Mental Health Support
Showing Original Post only (View all)Need some emotional backup... I think I just cut my youngest son loose for good... (long, sorry) [View all]
So, those of you who know me here have seen the drama/trauma i have dealt with this kid since middle school. Since he's been an "adult" I have bailed him out and bought at least 2 cars, paid for a lawyer ...and most recently, brought him and his GF (and her baby, 2yoF) back out here from Kansas.
Christmas was ok, but they stayed with me for about 2 months while we looked for apartments etc. It was not fun. He's got a lot of our family anger issues, stuff I am sorry that I passed on from my dad... But he needs some serious therapy, probably has BPD and is definitely a big narcissist, so he's never wrong and will never need therapy in his mind.
So I basically drained what was left of my savings to help them get a car and into an apartment. She got a job and he failed to step up. Everytime they hit me up for gas money I reminded them I was now in dire straits too and couldn't help. Hearing from them got more sparse...he flaked on helping me with the house and yard (big promises made when $$ was given) Well, the inevitable finally happened and they got evicted the beginning of July.
I made sure during week they had to scramble before eviction - That I loved them but could NOT welcome them back into my home. That all I can do is offer support.
Well, then they both went radio silence.
It's been three weeks and nothing, I'd been trying to give them space to work it out and not make things worse by asking too many questions. *Even my one outreach to see how they were was ignored.
So I'm talking to my other kid (the one in NC) about some family health stuff and they say I should tell Devin because he definitely has symptoms...I said he's homeless, probably not seeing a Dr anytime soon.. but I tried to go ahead in that moment and text his number.
Message came back BLOCKED.
It was like a punch to the gut.
Really?.... REALLY!?!
So if I can't give you something, I am of no use to you?
wow.
So I sat with it through the evening and the next morning, I decided to go ahead and cut the cords.
I sent him a last message on the social platform we usually talk on (If his phone number is cut because he didn't pay it, that's our wifi backup to contact eachother...) just "I see you blocked me, sorry you made that choice."
and then I deleted (not blocked) his contact info.

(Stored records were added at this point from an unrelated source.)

(* ===== verification/KVGroupsSpec.v ===== *)
(** * Every layer is in one group

    Whatever way [get_kv_cache_groups] groups the layers, and the groups are ones
    that can be placed. *)

From S2P Require Import Prelude KVSpec KVLayout KVLayoutSpec KVPages KVGroups.
Local Open Scope Z_scope.

(** ** Slices *)

Lemma join_app_perm {A B} (f g : A → list B) l : mjoin ((λ i, f i ++ g i) <$> l) ≡ₚ mjoin (f <$> l) ++ mjoin (g <$> l).
Proof.
  induction l as [|x l IH]; [done|]. cbn [fmap list_fmap mjoin list_join]. rewrite IH. solve_Permutation.
Qed.

Lemma join_perm {A} (l l' : list (list A)) : l ≡ₚ l' → mjoin l ≡ₚ mjoin l'.
Proof. induction 1; cbn [mjoin list_join]; [done|by f_equiv|solve_Permutation|by etrans]. Qed.

Lemma join_nils {A B} (l : list A) : mjoin ((λ _, []) <$> l) = ([] : list B).
Proof. by induction l. Qed.

(** One [i] takes the element. *)
Lemma join_once {B} (x : B) (P : nat → Prop) `{∀ i, Decision (P i)} j l :
  NoDup l → j ∈ l → (∀ i, i ∈ l → P i ↔ i = j) → mjoin ((λ i, if decide (P i) then [x] else []) <$> l) = [x].
Proof.
  intros Hnd Hj HP. induction l as [|i l IH]; [by apply elem_of_nil in Hj|]. apply NoDup_cons in Hnd as [Hi Hnd]. cbn [fmap list_fmap mjoin list_join].
  case_decide as Hd.
  - apply HP in Hd as ->; [|left]. cbn. f_equal. rewrite (list_fmap_ext _ (λ _, ([] : list B))); [apply join_nils|].
    intros k i Hk. apply list_elem_of_lookup_2 in Hk. case_decide as Hd; [|done]. apply HP in Hd as ->; [done|by right].
  - cbn. apply elem_of_cons in Hj as [->|Hj]; [destruct Hd; apply HP; [left|done]|]. apply IH; [done|done|]. intros i' Hi'. apply HP. by right.
Qed.

Lemma slice_residue (i k n : nat) : (i < n)%nat → (i ≤ k ∧ (k - i) mod n = 0)%nat ↔ i = (k mod n)%nat.
Proof.
  intros Hi. split.
  - intros [Hle Hm]. apply Nat.Div0.mod_divides in Hm as [c Hc]. replace k with (i + c * n)%nat by lia. by rewrite Nat.Div0.mod_add, Nat.mod_small.
  - intros ->. pose proof (Nat.Div0.div_mod k n). split; [apply Nat.Div0.mod_le|]. replace (k - k mod n)%nat with (k / n * n)%nat by lia. apply Nat.Div0.mod_mul.
Qed.
(* ===== verification/KVGroupsPlace.v ===== *)
(** * The groups can be placed

    What grouping does to the specifications of layers keeps their pages
    non-empty and their heads, so the groups of [get_kv_cache_groups] are as the
    placement needs them. *)

From S2P Require Import Prelude KVSpec KVLayout KVLayoutSpec KVPages KVGroups KVGroupsSpec.
Local Open Scope Z_scope.

(** ** Specifications with a page *)

(** A state per token, at least. *)
Definition dense (s : LayerSpec) : Prop :=
  match attention_of s with Some a => 0 < denominator (tokens_per_state a) ∧ numerator (tokens_per_state a) ≤ denominator (tokens_per_state a) | None => True end.

Definition local_or_hidden (s : LayerSpec) : bool := is_hidden_state s || is_window_spec s || is_chunked_local s.

(** What the layers of a model declare: sizes are positive, a Mamba page is one
    state of one head, layers whose block size grouping may shrink keep a state
    per token, and sliding-window MLA has one latent vector per token. *)
Record spec_pos (s : LayerSpec) : Prop := {
  ps_block : 0 < block_size s;
  ps_heads : 0 < num_heads s;
  ps_states : 0 < num_states s;
  ps_content : 0 < state_content_size_bytes s;
  ps_mamba : is_mamba s = true → num_heads s * num_states s = 1;
  ps_dense : local_or_hidden s = true → dense s;
  ps_latent : is_sliding_window_mla s = true → head_size_v <$> attention_of s = Some 0;
}.
(* ===== verification/KVSizing.v ===== *)
(** * The size of the KV cache

    [vllm/vllm/v1/core/kv_cache_utils.py]: how much memory a request of the
    longest length needs, the check that it fits, the longest length that fits,
    and [get_kv_cache_configs], which plans the memory of all workers.  A
    function that sets [max_model_len] while it computes and restores it takes a
    configuration with the length in its place. *)

From S2P Require Import Prelude KVSpec KVLayout KVGroups.
Local Open Scope Z_scope.

(** ** What a request needs *)

Definition max_memory_usage_bytes_of (cfg : VllmConfig) (specs : list LayerSpec) : result Z := sumZ <$> mapM_ok (max_memory_usage_bytes cfg) specs.

(** The blocks of one group. *)
Definition group_request_blocks (cfg : VllmConfig) (g : LayerGroup) : result Z :=
  match kv_cache_spec g with
  | UniformTypeKVCacheSpecs _ specs => uniform_memory_pages cfg specs
  | OneSpec s => max_memory_pages cfg s
  end.

Definition total_request_blocks (cfg : VllmConfig) (groups : list LayerGroup) : result Z := sumZ <$> mapM_ok (group_request_blocks cfg) groups.

Definition _max_memory_usage_bytes_from_groups (cfg : VllmConfig) (groups : list LayerGroup) : result Z :=
  match groups with
  | [] => Ok 0
  | _ => bytes_per_block ← _pool_bytes_per_block groups; total_blocks ← total_request_blocks cfg groups; Ok (bytes_per_block * total_blocks)
  end.

(** [num_blocks_per_request] of [get_max_concurrency_for_kv_cache_config]; the
    quotient is a float. *)
Definition num_blocks_per_request (cfg : VllmConfig) (groups : list LayerGroup) : result Z :=
  sumZ <$> mapM_ok (λ g, bytes ← group_max_memory_usage_bytes cfg (kv_cache_spec g); p ← group_page_size_bytes (kv_cache_spec g); py_cdiv bytes p) groups.

(** ** The longest length that fits *)

(** The loop of the binary search; [fits] may raise. *)
Fixpoint search_loop (fuel : nat) (fits : Z → result bool) (left right best : Z) : result Z :=
  if left <=? right then
    match fuel with
    | O => Err OutOfFuel
    | S fuel =>
        let mid := (left + right) / 2 in
        ok ← fits mid;
        if ok : bool then search_loop fuel fits (mid + 1) right mid else search_loop fuel fits left (mid - 1) best
    end
  else Ok best.

Definition longest_fitting (fits : Z → result bool) (original_max : Z) : result Z :=
  ok ← fits 1;
  if ok : bool then search_loop (Z.to_nat original_max) fits 1 original_max 1 else Ok 0.

Definition estimate_max_model_len (cfg : VllmConfig) (specs : LayerDict) (available_memory : Z) : result Z :=
  longest_fitting (λ len, n ← max_memory_usage_bytes_of (set_max_model_len len cfg) specs.*2; Ok (n <=? available_memory)) (max_model_len cfg).

Definition fits_groups (cfg : VllmConfig) (groups : list LayerGroup) (available_memory len : Z) : result bool :=
  n ← _max_memory_usage_bytes_from_groups (set_max_model_len len cfg) groups; Ok (n <=? available_memory).

Definition _estimate_max_model_len_from_groups (cfg : VllmConfig) (groups : list LayerGroup) (available_memory : Z) : result Z :=
  longest_fitting (fits_groups cfg groups available_memory) (max_model_len cfg).

(** ** Admission *)

Definition _check_enough_kv_cache_memory (available_memory : Z) (get_needed_memory : result Z) (estimate : Z → result Z) : result unit :=
  if available_memory <=? 0 then Err ValueError
  else
    needed_memory ← get_needed_memory;
    if available_memory <? needed_memory then _ ← estimate available_memory; Err ValueError else Ok tt.

Definition reserve_null_block (groups : list LayerGroup) (memory : Z) : result Z :=
  match groups with [] => Ok memory | _ => b ← _pool_bytes_per_block groups; Ok (memory - b) end.

Definition check_enough_kv_cache_memory (cfg : VllmConfig) (specs : LayerDict) (available_memory : Z) : result unit :=
  match specs with
  | [] => Ok tt
  | _ =>
      groups ← get_kv_cache_groups cfg specs;
      check_memory ← reserve_null_block groups available_memory;
      _check_enough_kv_cache_memory check_memory (max_memory_usage_bytes_of cfg specs.*2) (estimate_max_model_len cfg specs)
  end.

(** ** The workers *)

Definition project_group (worker_spec : LayerDict) (g : LayerGroup) : result LayerGroup :=
  let names := filter (λ n, is_Some (od_get worker_spec n)) (layer_names g) in
  spec ← match names, kv_cache_spec g with
         | _ :: _, UniformTypeKVCacheSpecs b specs =>
             specs ← mapM_ok (λ n, s ← unwrap KeyError (od_get specs n); Ok (n, s)) names; Ok (UniformTypeKVCacheSpecs b specs)
         | _, spec => Ok spec
         end;
  Ok (mkLayerGroup names spec (is_eagle_group g && negb (bool_decide (names = [])))).

Definition _project_kv_cache_groups_to_worker (groups : list LayerGroup) (worker_spec : LayerDict) : result (list LayerGroup) :=
  mapM_ok (project_group worker_spec) groups.

(** The smallest estimate of the workers, from the length of the model. *)
Definition fit_worker (cfg : VllmConfig) (auto_fit_max : Z) (x : list LayerGroup * Z) : result Z :=
  match x.1 with
  | [] => Ok auto_fit_max
  | groups => worker_max ← _estimate_max_model_len_from_groups cfg groups x.2; Ok (if worker_max <? auto_fit_max then worker_max else auto_fit_max)
  end.

Definition _auto_fit_max_model_len (cfg : VllmConfig) (projected : list (list LayerGroup)) (available_memory : list Z) : result VllmConfig :=
  if forallb (λ gs : list LayerGroup, match gs with [] => true | _ => false end) projected then Ok cfg
  else
    _ ← unwrap IndexError (head available_memory);
    auto_fit_max ← foldM (fit_worker cfg) (max_model_len cfg) (zip projected available_memory);
    if auto_fit_max <=? 0 then Err ValueError
    else if max_model_len cfg <=? auto_fit_max then Ok cfg else Ok (set_max_model_len auto_fit_max cfg).

(** The specifications of all workers; the same layer has the same one. *)
Definition merge_layer (merged : LayerDict) (x : string * LayerSpec) : result LayerDict :=
  match od_get merged x.1 with
  | None => Ok (od_set merged x.1 x.2)
  | Some s => _ ← py_assert (bool_decide (s = x.2)); Ok merged
  end.

Definition merge_workers (kv_cache_specs : list LayerDict) : result LayerDict := foldM (foldM merge_layer) [] kv_cache_specs.

(** [KVCacheSpecRegistry.check_kv_cache_spec_registry]: every registered class has
    a manager. *)
Definition check_kv_cache_spec_registry (specs : LayerDict) : result unit :=
  if forallb (λ s, bool_decide (is_Some (uniform_type_base_spec s))) specs.*2 then Ok tt else Err ValueError.

Definition extra_retained_tokens_of (cfg : VllmConfig) : Z := if use_multi_module_mtp cfg then num_speculative_tokens cfg - 1 else 0.

Definition tag_window (cfg : VllmConfig) (x : string * LayerSpec) : result (string * LayerSpec) :=
  if is_window_spec x.2 then s ← replace_extra_retained (extra_retained_tokens_of cfg) x.2; Ok (x.1, s) else Ok x.

(** The memory of a worker when the number of blocks is given. *)
Definition override_memory (cfg : VllmConfig) (x : list LayerGroup * Z) : result Z :=
  match num_gpu_blocks_override cfg, x.1 with
  | None, _ | _, [] => Ok x.2
  | Some n, groups =>
      bytes_per_block ← _pool_bytes_per_block groups;
      if bytes_per_block =? 0 then Err ZeroDivisionError else Ok (n * bytes_per_block)
  end.

Definition check_worker (cfg : VllmConfig) (x : list LayerGroup * Z) : result unit :=
  match x.1 with
  | [] => Ok tt
  | groups => _check_enough_kv_cache_memory x.2 (_max_memory_usage_bytes_from_groups cfg groups) (_estimate_max_model_len_from_groups cfg groups)
  end.

Definition plan_worker (cfg : VllmConfig) (x : list LayerGroup * LayerDict * Z) : result MemoryConfig :=
  let '(groups, worker_spec, memory) := x in
  _ ← py_assert (sumZ ((λ g, py_len (layer_names g)) <$> groups) =? py_len worker_spec);
  get_kv_cache_config_from_groups cfg groups memory.

(** A worker with more blocks than the smallest plans again. *)
Definition shrink_worker (cfg : VllmConfig) (min_num_blocks : Z) (c : MemoryConfig) : result MemoryConfig :=
  if cfg_num_blocks c =? min_num_blocks then Ok c
  else bytes_per_block ← _pool_bytes_per_block (cfg_groups c); get_kv_cache_config_from_groups cfg (cfg_groups c) (min_num_blocks * bytes_per_block).

(** The configuration of every worker, and [vllm_config] with the length that was
    chosen. *)
Definition get_kv_cache_configs (cfg : VllmConfig) (kv_cache_specs : list LayerDict) (available_memory : list Z) : result (VllmConfig * list MemoryConfig) :=
  merged ← merge_workers kv_cache_specs;
  _ ← check_kv_cache_spec_registry merged;
  merged ← mapM_ok (tag_window cfg) merged;
  global_groups ← get_kv_cache_groups cfg merged;
  projected ← mapM_ok (_project_kv_cache_groups_to_worker global_groups) kv_cache_specs;
  available_memory ← (match num_gpu_blocks_override cfg with
                      | Some _ => mapM_ok (override_memory cfg) (zip projected available_memory)
                      | None => Ok available_memory
                      end);
  check_memory ← mapM_ok (λ x, reserve_null_block x.1 x.2) (zip projected available_memory);
  cfg ← (if original_max_model_len cfg =? -1 then _auto_fit_max_model_len cfg projected check_memory else Ok cfg);
  _ ← mapM_ok (check_worker cfg) (zip projected check_memory);
  configs ← mapM_ok (plan_worker cfg) (zip (zip projected kv_cache_specs) available_memory);
  min_num_blocks ← py_min (cfg_num_blocks <$> configs);
  configs ← mapM_ok (shrink_worker cfg min_num_blocks) configs;
  Ok (cfg, configs).

(** ** The scheduler *)

Definition scheduler_group (g : LayerGroup) : result LayerGroup :=
  match kv_cache_spec g with
  | OneSpec _ => Ok g
  | UniformTypeKVCacheSpecs _ specs => '(_, s) ← unwrap StopIteration (head specs); Ok (mkLayerGroup (layer_names g) (OneSpec s) (is_eagle_group g))
  end.

Definition generate_scheduler_kv_cache_config (configs : list MemoryConfig) : result MemoryConfig :=
  match configs with
  | [] => Err IndexError
  | c :: _ =>
      _ ← py_assert (forallb (λ c', cfg_num_blocks c' =? cfg_num_blocks c) configs);
      groups ← mapM_ok scheduler_group (cfg_groups c);
      Ok (mkMemoryConfig (cfg_num_blocks c) (kv_cache_tensors c) groups (cfg_retention_interval c))
  end.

They still have my number, if they are in Reno and they are truly desperate, they know where I live. And I didn't say NOT to contact me in any way!)
So about 24 hours later, I get a text from the GF asking what's going on? she sent me screenshots of my last message to Devin, (where he replied "I'm a grown ass adult and I'm busy...but you blocked me though." )
I simply said that I tried to message and it came back blocked, so I was done. Felt that they only needed me when they could GET something.
no anger, no rant, just done.
That was the last I heard from either of them three days ago. He never said anything directly, just had her do it.
My whole lesson that meant something to ME was that I am done giving my EVERYTHING to people who just see it as a transactional relationship.
Even family.
The people in my life I have given the most to, have been the ones to turn their back on me and hurt me the most.
No More.
I am living my life for MY benefit. I gotta rebuild something to retire on and I'm not gonna get there giving everything to others in order to win love and approval.
So I just needed to rant and tell you all my process and get some hugs and backup for choosing to NOT allow abusive and draining people in my life.